Mais surtout, elles sont adossées à la puissance économique des BATX (BAIDU, ALIBABA, TENCENT et XIAOMI, les GAFA chinois) dont les valorisations sont aussi importantes que celle de leurs homologues occidentaux (par exemple, TENCENT a été valorisé en novembre 2017 à la bourse de Hong Kong à plus de 500 milliards de dollars soit plus que Facebook).

Le modèle économique des OTT chinoises est basé sur le statut VIP/ non VIP : à savoir, d’une part, une offre standard mais avec une publicité particulièrement omniprésente voire agressive, qui incite fortement l’utilisateur à souscrire un abonnement. D’autre part, un accès VIP avec des prestations très avantageuses multi-contenus et multi-services.

Ainsi, les contenus comprennent non-seulement des programmes exclusifs mais un grand nombre d’émissions populaires coproduites avec les chaînes de télévision locales, des séries internationales et les fameux « coupons films » (négociés avec Disney, Warner et Universal et qui permettent aux abonnés l’accès à un ou plusieurs films deux semaines après leur sortie internationale). On retrouve aussi de la musique, des jeux, des téléchargements inédits, du commerce avec du merchandising spécial (avant premières, live conférence, offres spéciales et réductions etc.), des services bancaires…

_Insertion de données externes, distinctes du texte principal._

Lemma prune_spec floor1 f :
  ranges_wf (ack_used f) -> 1 <= af_n_ranges f <= ACK_MAX_RANGES -> zlen (af_ranges f) = ACK_MAX_RANGES ->
  exists f', app_ack_prune f floor1 = Some f' /\ prune_ok floor1 f f'.
Proof.
  intros Hwf Hn Hz.
  assert (zlen (ack_used f) = af_n_ranges f) as Hu by (unfold ack_used; apply zlen_take; lia).
  unfold app_ack_prune, app_ack_kept.
  destruct (kept_loop_spec f floor1 (Z.to_nat (af_n_ranges f)) 1) as (k & -> & Hk & Hkept & Hcut);
    [lia|lia|done|lia|intros; lia|].
  osimpl. unfold ACK_MAX_RANGES in *. nowrap.
  destruct (lookup_lt_is_Some_2 (ack_used f) (Z.to_nat (k - 1))) as [last Hl]; [unfold zlen in Hu; lia|].
  destruct (used_load f (k - 1) last Hl) as [-> _]; [lia|]. osimpl.
  destruct (prune_used floor1 (ack_used f) (Z.to_nat (k - 1)) last) as (W1 & W2 & W3 & W4); try done.
  { intros j r Hj. apply Hkept. lia. }
  { by replace (S (Z.to_nat (k - 1))) with (Z.to_nat k) by lia. }
  set (b := (r_lo last <? floor1) && (floor1 <=? r_hi last)) in *.
  set (lo := if b then floor1 else r_lo last) in *.
  assert (exists rs', (if b then rs ← store (af_ranges f) (k - 1) (mk_range (r_hi last) floor1);
              Some (set_ranges f k rs) else Some (set_ranges f k (af_ranges f))) = Some (set_ranges f k rs') /\
            zlen rs' = zlen (af_ranges f) /\
            take (Z.to_nat k) rs' = take (Z.to_nat (k - 1)) (ack_used f) ++ [mk_range (r_hi last) lo])
    as (rs' & -> & Hz' & Ht).
  { unfold lo. unfold ack_used in Hl |- *. apply lookup_take_Some in Hl as [Hl _].
    rewrite take_take, Nat.min_l by lia. replace (Z.to_nat k) with (S (Z.to_nat (k - 1))) by lia.
    destruct b.
    - rewrite store_in by lia. osimpl. eexists. split; [done|]. rewrite zlen_insert. split; [done|].
      erewrite take_S_r by (apply list_lookup_insert_eq; unfold zlen in Hz; lia).
      by rewrite take_insert_ge by lia.
    - eexists. split; [done|]. split; [done|]. rewrite (take_S_r _ _ _ Hl). by destruct last. }
  exists (set_ranges f k rs'). split; [done|].
  assert (ack_used (set_ranges f k rs') = take (Z.to_nat (k - 1)) (ack_used f) ++ [mk_range (r_hi last) lo]) as Hu'
    by (unfold ack_used at 1; exact Ht).
  split; rewrite ?Hu'; try done.
Qed.

(** ** The frame of the 1-RTT space *)

(** Every number the window still covers, from 63 below the largest up, is in
    one of the first 32 runs. *)
Lemma first_32_runs top below pn :
  0 <= top <= VARINT_MAX -> desc top below ->
  acks (runs top top below) pn -> top - 63 <= pn -> acks (take 32 (runs top top below)) pn.
Proof.
  intros Ht Hd (i & r & Hi & Hr)%acks_lookup Hpn. apply acks_lookup. exists i, r. split; [|done].
  pose proof (runs_wf top top below ltac:(lia) ltac:(lia) Hd) as Hwf.
  destruct (runs_head top top below) as (lo & rest & E). rewrite E in *.
  destruct (ranges_wf_order _ O (mk_range top lo) i r Hwf eq_refl Hi) as [Ho _]. cbn in Ho.
  rewrite lookup_take_lt by lia. done.
Qed.

Lemma window_runs h r :
  recv_inv h r -> rp_largest r <= VARINT_MAX ->
  let rs := runs (rp_largest r) (rp_largest r) (window_below r) in
  desc (rp_largest r) (window_below r) /\ ranges_wf rs /\ 1 <= zlen rs <= 33 /\
  (rp_any r <> 0 -> forall pn, acks rs pn <-> pn ∈ h /\ rp_largest r - 64 <= pn).
Proof.
  intros Hinv Hmax rs. destruct (asc_window_spec h r 64 Hinv ltac:(lia)) as [Hd Hin].
  fold (window_below r) in Hd, Hin. pose proof (ri_largest _ _ Hinv) as HL. unfold is_u64 in HL.
  split_and!; [done|apply runs_wf; (done || lia)| | |].
  - unfold rs. destruct (runs_head (rp_largest r) (rp_largest r) (window_below r)) as (lo & tl & ->).
    rewrite zlen_cons. pose proof (zlen_nonneg tl). lia.
  - pose proof (runs_length (rp_largest r) (rp_largest r) (window_below r) (rp_largest r - 64)
      ltac:(lia) Hd ltac:(intros x Hx; apply Hin in Hx; lia)) as Hl. fold rs in Hl. lia.
  - intros Ha pn. unfold rs. rewrite runs_acks by (done || lia). rewrite Hin. split.
    + intros [?|[? ?]]; [|split; [done|lia]].
      assert (pn = rp_largest r) as -> by lia. split; [by apply (ri_top _ _ Hinv)|lia].
    + intros [Hp ?]. pose proof (ri_max _ _ Hinv _ Hp).
      destruct (Z.eq_dec pn (rp_largest r)); [left; lia|right; split; [done|lia]].
Qed.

Les différentes fonctionnalités permettent de transformer l’expérience utilisateur telle que nous la connaissons en Europe en poussant la rentabilité à son maximum. A titre d’exemple, les achats par pop-up permettent en un clic et sans quitter son écran, d’acquérir des produits placés dans un programme. Les « bullets com » sont des commentaires instantanés que les internautes peuvent poster et personnaliser moyennant finance. Les « live stream rooms » permettent de tchatter avec des stars ou des spécialistes en les rémunérant avec des cadeaux…

Toutes ces options sont accessibles sur des interfaces multifonctions très innovantes : en plus des services de SVoD, on peut y retrouver un fil d’informations comme sur Twitter, une messagerie interne, une interactivité poussée (commentaires, choix de la caméra, fan zones…) et même du contenu généré voire produit par les utilisateurs.

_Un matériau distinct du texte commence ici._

Lemma ranges_state_step l largest acks r ma :
  ranges_state l largest acks ma ->
  exists ma', srvrun_rec_ack_range r.1 r.2 ma = Some ma' /\ ranges_state l largest (acks ++ [r]) ma'.
Proof.
  destruct r as [lo hi]. intros (Hinv & Hl & taken & Hout & Htk).
  destruct (rec_ack_range_spec lo hi ma.1 ma.2 Hinv) as (m' & E & Hinv' & Hl').
  exists (m', foldl rec_take_note ma.2 (filter (fun p => srvrun_rec_in lo hi p = true) (sm_pkts ma.1))).
  split; [by destruct ma|]. split_and!; [done| |].
  - cbn. rewrite Hl', Hl. apply take_slot_or.
  - exists (taken ++ filter (fun p => srvrun_rec_in lo hi p = true) (sm_pkts ma.1)). split.
    + by apply rec_outcome_takes.
    + intros p. rewrite elem_of_app, Hl, taken_more, Htk. unfold rec_hit, in_acks.
      rewrite existsb_app. cbn. rewrite orb_false_r.
      destruct (mp_live p), (existsb _ acks), (in_range lo hi (mp_pn p)); cbn; intuition congruence.
Qed.

Lemma ranges_state_all l largest todo : forall acks ma,
  ranges_state l largest acks ma ->
  exists ma', rec_ranges_loop srvrun_rec_ack_range todo ma = Some ma' /\ ranges_state l largest (acks ++ todo) ma'.
Proof.
  induction todo as [|r todo IH]; intros acks ma Hs; cbn [rec_ranges_loop].
  { rewrite app_nil_r. eauto. }
  destruct (ranges_state_step _ _ _ r ma Hs) as (ma1 & E & Hs1). rewrite E. cbn [mbind option_bind].
  destruct (IH _ ma1 Hs1) as (ma2 & E2 & Hs2). exists ma2. split; [done|]. by rewrite <- app_assoc in Hs2.
Qed.

(** ** The loss pass *)

Definition lost_slot (la now d : Z) (p : sentmeta_pkt) : bool :=
  srvrun_rec_eligible la p && srvrun_rec_lost p la now d.
Definition waiting (la now d : Z) (p : sentmeta_pkt) : bool :=
  srvrun_rec_eligible la p && negb (srvrun_rec_lost p la now d).
Definition loss_at (d : Z) (p : sentmeta_pkt) : Z := u64 (u64 (mp_time_sent p * 1000) + d).

Definition arm_time (d : Z) (lt : Z) (p : sentmeta_pkt) : Z :=
  if (lt =? 0) || (loss_at d p <? lt) then loss_at d p else lt.

Lemma rec_detect_loop_spec now d : forall todo done c,
  meta_inv (rc_sent c) -> sm_pkts (rc_sent c) = done ++ todo ->
  let la := rc_largest_acked c in
  exists m', rec_detect_loop now d (length todo) (zlen done) c =
      Some (set_loss_time (set_sent c m')
              (foldl (arm_time d) (rc_loss_time_us c) (filter (fun p => waiting la now d p = true) todo))) /\
    meta_inv m' /\ sm_pkts m' = done ++ (take_slot (lost_slot la now d) <$> todo).
Proof.
  induction todo as [|p todo IH]; intros done c Hinv Hm la; cbn [length rec_detect_loop].
  { exists (rc_sent c). split; [by destruct c|done]. }
  assert (load (sm_pkts (rc_sent c)) (zlen done) = Some p) as Hp.
  { rewrite Hm, load_app_r, Z.sub_diag by lia. done. }
  rewrite Hp. osimpl. rewrite filter_cons, fmap_cons.
  replace (zlen done + 1) with (zlen (done ++ [take_slot (lost_slot la now d) p])) by zl.
  fold la. destruct (srvrun_rec_eligible la p) eqn:El.
  - unfold srvrun_rec_check. rewrite Hp. osimpl. fold la.
    destruct (srvrun_rec_lost p la now d) eqn:E.
    + rewrite decide_False by (unfold waiting; by rewrite El, E).
      destruct (reclaim_spec (rc_sent c) (zlen done) p Hinv Hp) as (m1 & -> & Hinv1 & Hp1).
      { unfold srvrun_rec_eligible, mp_live in *. lia. }
      osimpl. destruct (IH (done ++ [take_slot (lost_slot la now d) p]) (set_sent c m1)) as (m' & -> & Hm' & Hp').
      { done. }
      { cbn. rewrite Hp1, Hm. unfold zlen. rewrite Nat2Z.id, insert_app_r_alt, Nat.sub_diag, <- app_assoc by lia.
        unfold take_slot, lost_slot. by rewrite El, E. }
      exists m'. split_and!; try done. by rewrite Hp', <- app_assoc.
    + rewrite decide_True by (unfold waiting; by rewrite El, E). osimpl.
      assert (srvrun_rec_arm c (u64 (u64 (mp_time_sent p * 1000) + d)) = set_loss_time c (arm_time d (rc_loss_time_us c) p)) as ->.
      { unfold srvrun_rec_arm, arm_time. fold (loss_at d p). bcase; [done|by destruct c]. }
      destruct (IH (done ++ [take_slot (lost_slot la now d) p]) (set_loss_time c (arm_time d (rc_loss_time_us c) p)))
        as (m' & -> & Hm' & Hp').
      { done. }
      { cbn. rewrite Hm, <- app_assoc. unfold take_slot, lost_slot. by rewrite El, E. }
      exists m'. split_and!; try done. by rewrite Hp', <- app_assoc.
  - rewrite decide_False by (unfold waiting; by rewrite El).
    destruct (IH (done ++ [take_slot (lost_slot la now d) p]) c) as (m' & -> & Hm' & Hp').
    { done. }
    { rewrite Hm, <- app_assoc. unfold take_slot, lost_slot. by rewrite El. }
    exists m'. split_and!; try done. by rewrite Hp', <- app_assoc.
Qed.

Au final, la structure des revenus de ces OTT est diversifiée et s’équilibre avec 40% de publicité, 40% d’abonnements et 20% de revenus associés aux services. Leur taux de transformation est très élevé et leur puissance en termes d’audience et de volume financier sous-tend une aptitude à l’innovation et à la fidélisation des clients, que viendra encore renforcer l’usage de l’intelligence artificielle en plein essor en Chine.

Les OTT chinoises sont donc à surveiller de près car elles ont aujourd’hui toutes les armes pour envisager une expansion internationale et contrer les GAFA non seulement sur les marchés émergents mais aussi sur leur propre terrain.